The Children's Health Insurance Program Reauthorization Act expands the State Children’s Health Insurance Program (SCHIP) and reauthorizes it for five years. SCHIP, founded in 1997, currently provides health insurance coverage to 6 million children from low- and middle-income families that cannot afford private health insurance. The program is jointly financed by the federal and state governments and is administered by the states. This bill expands SCHIP eligibility, enabling states to enroll an additional 3.8 million children. Coverage for dental and mental health care is guaranteed for the first time. While the bill makes it easier to enroll pregnant women in SCHIP, it phases out coverage for low-income parents who are currently covered in some states. The bill also provides federal incentives for states to make intensive efforts to enroll more of the lowest-income uninsured children in Medicaid. The legislation costs $60 billion over five years, $35 billion above the current level of funding. The increased funding is paid for by a 61-cent increase in cigarette taxes. The program is not open to undocumented immigrants.
The Middle-Class Position:
The Middle Class Supports: SCHIP has been highly successful at reducing the number of uninsured children, but a lack of funding has limited its reach, leaving 9 million American children uninsured in 2006. The shortfall has consequences, not only for children’s individual health and well-being, but for society as a whole, which bears the cost of preventable emergency room visits from children who never got preventive care. By renewing SCHIP and expanding it to more low- and middle-income children, this bill offers children a healthy start in life.
Steeply rising costs over the past several years have made health coverage unaffordable, not only for the poor, but also for a growing number of middle-class families. Since 2000, the premium that the average American employee pays for health coverage has risen more than 83 percent, increasing more than four times faster than wages. At the same time, more employers are dropping insurance plans entirely, and coverage is even more expensive for Americans who must purchase it themselves on the open market.

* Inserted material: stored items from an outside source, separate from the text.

(* ===== verification/App.v ===== *)
(** * The application: both services in the browser's event loop

    The two services wired together as the page runs them: the session of
    [Session] with the vault service's subscription ([VaultSvc.vault_observer])
    as the subscriber of [isConnected$], the repository's network table
    ([tims_config]) and ethers' unit conversions ([ethers_units]).

    A [world] is the state of the page and the pool of suspended tasks.
    The browser interleaves three kinds of steps ([step]):
    - a user action in a component starts its program ([action_prog]):
      [connectWallet], [disconnectWallet], the wallet modal, or a call of
      the vault service ([vault_op]);
    - the wallet provider emits an event, handled by the listeners
      [setupGlobalEventListeners] registered ([handleEvent]);
    - the answer to a pending request resumes the task waiting for it
      ([resume]).
    The page starts with the services' constructors ([boot]).

    Theorems: invariants of every reachable world, by induction on the
    steps, through the predicate [ok] (a program that keeps an invariant
    at each of its suspension points); and runs of the page, as concrete
    sequences of steps, showing what interleavings do. *)

From S2P Require Import Prelude Js Models Provider Ethers Async State Gateway Observer Invariant VaultSvc Session.
From Stdlib Require Import ZArith String.
Local Open Scope string_scope.
Local Open Scope tims_scope.
(** C10.  A default-constructed TagMatcher has both its key matcher and its
  value matcher initialized to always_false and matches no tag at all:
  it returns false for every key and value, and for every tag list. *)
Theorem default_matcher_matches_nothing :
  TagMatcher.m_key_matcher TagMatcher.default = StringMatcher.always_false
  /\ TagMatcher.m_value_matcher TagMatcher.default
     = StringMatcher.always_false
  /\ (forall k v : string,
        TagMatcher.match_key_value TagMatcher.default k v = false)
  /\ (forall tag : Tag, TagMatcher.match_tag TagMatcher.default tag = false)
  /\ (forall tags : TagList,
        TagMatcher.match_tags TagMatcher.default tags = false).
Proof.
  split; [done|]. split; [done|]. split; [done|]. split; [done|].
  intros tags. rewrite match_tags_existsb.
  induction tags as [|tag rest IH]; [done|]. simpl. exact IH.
Qed.

(** ** The manager *)

Section ManagerProperties.

Context (TA : TAssembler) (m_assembler_config : config_type TA).
Context (m_filter : TagsFilter) (item_size : Area.t -> nat).

#[local] Abbreviation assemble_way_ :=
  (assemble_way TA m_assembler_config m_filter item_size).
#[local] Abbreviation complete_relation_ :=
  (complete_relation TA m_assembler_config item_size).
#[local] Abbreviation on_complete_ :=
  (on_complete TA m_assembler_config item_size).
#[local] Abbreviation member_way_ :=
  (member_way TA m_assembler_config m_filter item_size).
#[local] Abbreviation emits_in_order_ :=
  (emits_in_order TA m_assembler_config).
#[local] Abbreviation lets_through_ :=
  (lets_through TA m_assembler_config).
#[local] Abbreviation emitted_ := (emitted TA m_assembler_config).
#[local] Abbreviation orderly := (orderly TA m_assembler_config).

Lemma existsb_elem_of {X : Type} (f : X -> bool) (l : list X) :
  existsb f l = true <-> exists x, x ∈ l /\ f x = true.
Proof.
  rewrite existsb_exists.
  split; intros (x & Hin & Hf); exists x; split; try done;
    by apply list_elem_of_In.
Qed.

Lemma bind_inl {A B : Type} (c : M A) (k : A -> M B) (m : Manager)
    (e : exception) :
  outcome (c m) = inl e ->
  bind c k m = mk_result (inl e) (final (c m)) (trace (c m)).
Proof. unfold bind. by intros ->. Qed.

Lemma bind_inr {A B : Type} (c : M A) (k : A -> M B) (m : Manager) (a : A) :
  outcome (c m) = inr a ->
  bind c k m =
  mk_result (outcome (k a (final (c m)))) (final (k a (final (c m))))
            (trace (c m) ++ trace (k a (final (c m)))).
Proof. unfold bind. by intros ->. Qed.

Lemma bind_silent {A B : Type} (c : M A) (k : A -> M B) (m : Manager)
    (a : A) (m1 : Manager) :
  c m = mk_result (inr a) m1 [] -> bind c k m = k a m1.
Proof. unfold bind. intros ->. simpl. by destruct (k a m1). Qed.

Lemma bind_result {A B : Type} (c : M A) (k : A -> M B) (m : Manager)
    (a : A) (m1 : Manager) (t1 : list assembler_call) :
  c m = mk_result (inr a) m1 t1 ->
  bind c k m =
  mk_result (outcome (k a m1)) (final (k a m1)) (t1 ++ trace (k a m1)).
Proof. unfold bind. by intros ->. Qed.

(** *** Pass 1: the keep decision *)

(** C1, as amended.  [keep_relation] returns true exactly when the value the
  tag list yields for the key type is multipolygon or boundary, some tag
  of the relation (the type tag included) satisfies the filter, and the
  relation has at least one member of type way. *)
Theorem keep_relation_iff (r : Relation.t) :
  keep_relation m_filter r = true <->
  (exists type : string,
     TagList_.get_value_by_key (Relation.tags r) "type" = Some type
     /\ (type = "multipolygon" \/ type = "boundary"))
  /\ (exists tag, tag ∈ Relation.tags r /\ m_filter tag = true)
  /\ (exists member, member ∈ Relation.members r
                     /\ RelationMember.type member = item_type.way).
Proof.
  unfold keep_relation, tags.match_any_of.
  destruct (TagList_.get_value_by_key (Relation.tags r) "type")
    as [type|] eqn:Htype.
  - rewrite <- (existsb_elem_of m_filter).
    assert (Hways :
      existsb (fun member =>
                 item_type.eqb (RelationMember.type member) item_type.way)
              (Relation.members r) = true <->
      exists member, member ∈ Relation.members r
                     /\ RelationMember.type member = item_type.way).
    { rewrite existsb_elem_of. unfold item_type.eqb.
      split; intros (x & Hin & Hx); exists x; split; try done.
      - by apply bool_decide_eq_true in Hx.
      - by apply bool_decide_eq_true. }
    rewrite <- Hways.
    destruct (String.eqb_spec type "multipolygon") as [Hm|Hm];
      destruct (String.eqb_spec type "boundary") as [Hb|Hb];
      destruct (existsb m_filter (Relation.tags r)); simpl;
      try (split; [intros Hk; repeat split; eauto | intros (_ & _ & Hk); done]);
      split; try done.
    all: try (intros ((t & Ht & [Hc | Hc]) & _ & _); congruence).
    all: try (intros (_ & Hc & _); done).
  - split; [done|]. intros ((t & Ht & _) & _). done.
Qed.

Being able to take a child to the doctor for regular check-ups and immunizations is fundamental to a middle-class standard of living.
From the Experts:
“Research has clearly shown us the connection between a child's health and his or her ability to be successful in school, and ultimately in life. Healthier children are more successful, a fact that, when coupled with our moral obligation to care for our nation's children, has helped spur efforts to improve health care for the youngest Americans. It's also why there's been such strong and steadfast support in both parties and in all regions of the country for the State Children's Health Insurance Program (SCHIP) ever since its creation in 1997.” –Governor Sonny Perdue, R-GA, and Governor Kathleen Sebelius, D-KS (September 12, 2007)
“If CHIP is not reauthorized, millions of children will be in danger of losing access to the health care that the program makes possible. The health care kids in low-income families get through the program is vital to their growth and development. America’s children are our future, and without proper health care they are not given a fair chance to succeed.”-Edward Langston, MD, Chairman of the American Medical Association (September 28, 2007)
“This is the President who is content with spending $12 billion a month on war, yet finds $7-10 billion a year on making sure that kids have health insurance "wrong" and "a mistake." I can’t imagine a clearer case of utterly distorted priorities. Compassionate conservatism has been on life support for the last several years of this administration. President Bush's threatened veto of SCHIP will officially pronounce it dead.” -Rev. Jim Wallis, author of God’s Politics (July 26, 2007)
Beyond this Bill:
This legislation will put a significant dent in the number of uninsured children in the United States, but it still leaves millions without access to medically necessary care. The original House bill would have extended health insurance to 1.2 million more children, closing the gap still further. At the same time, the American health care crisis extends far beyond children: 38 million people over age 18 went uninsured in 2006. A true solution must provide coverage for all Americans.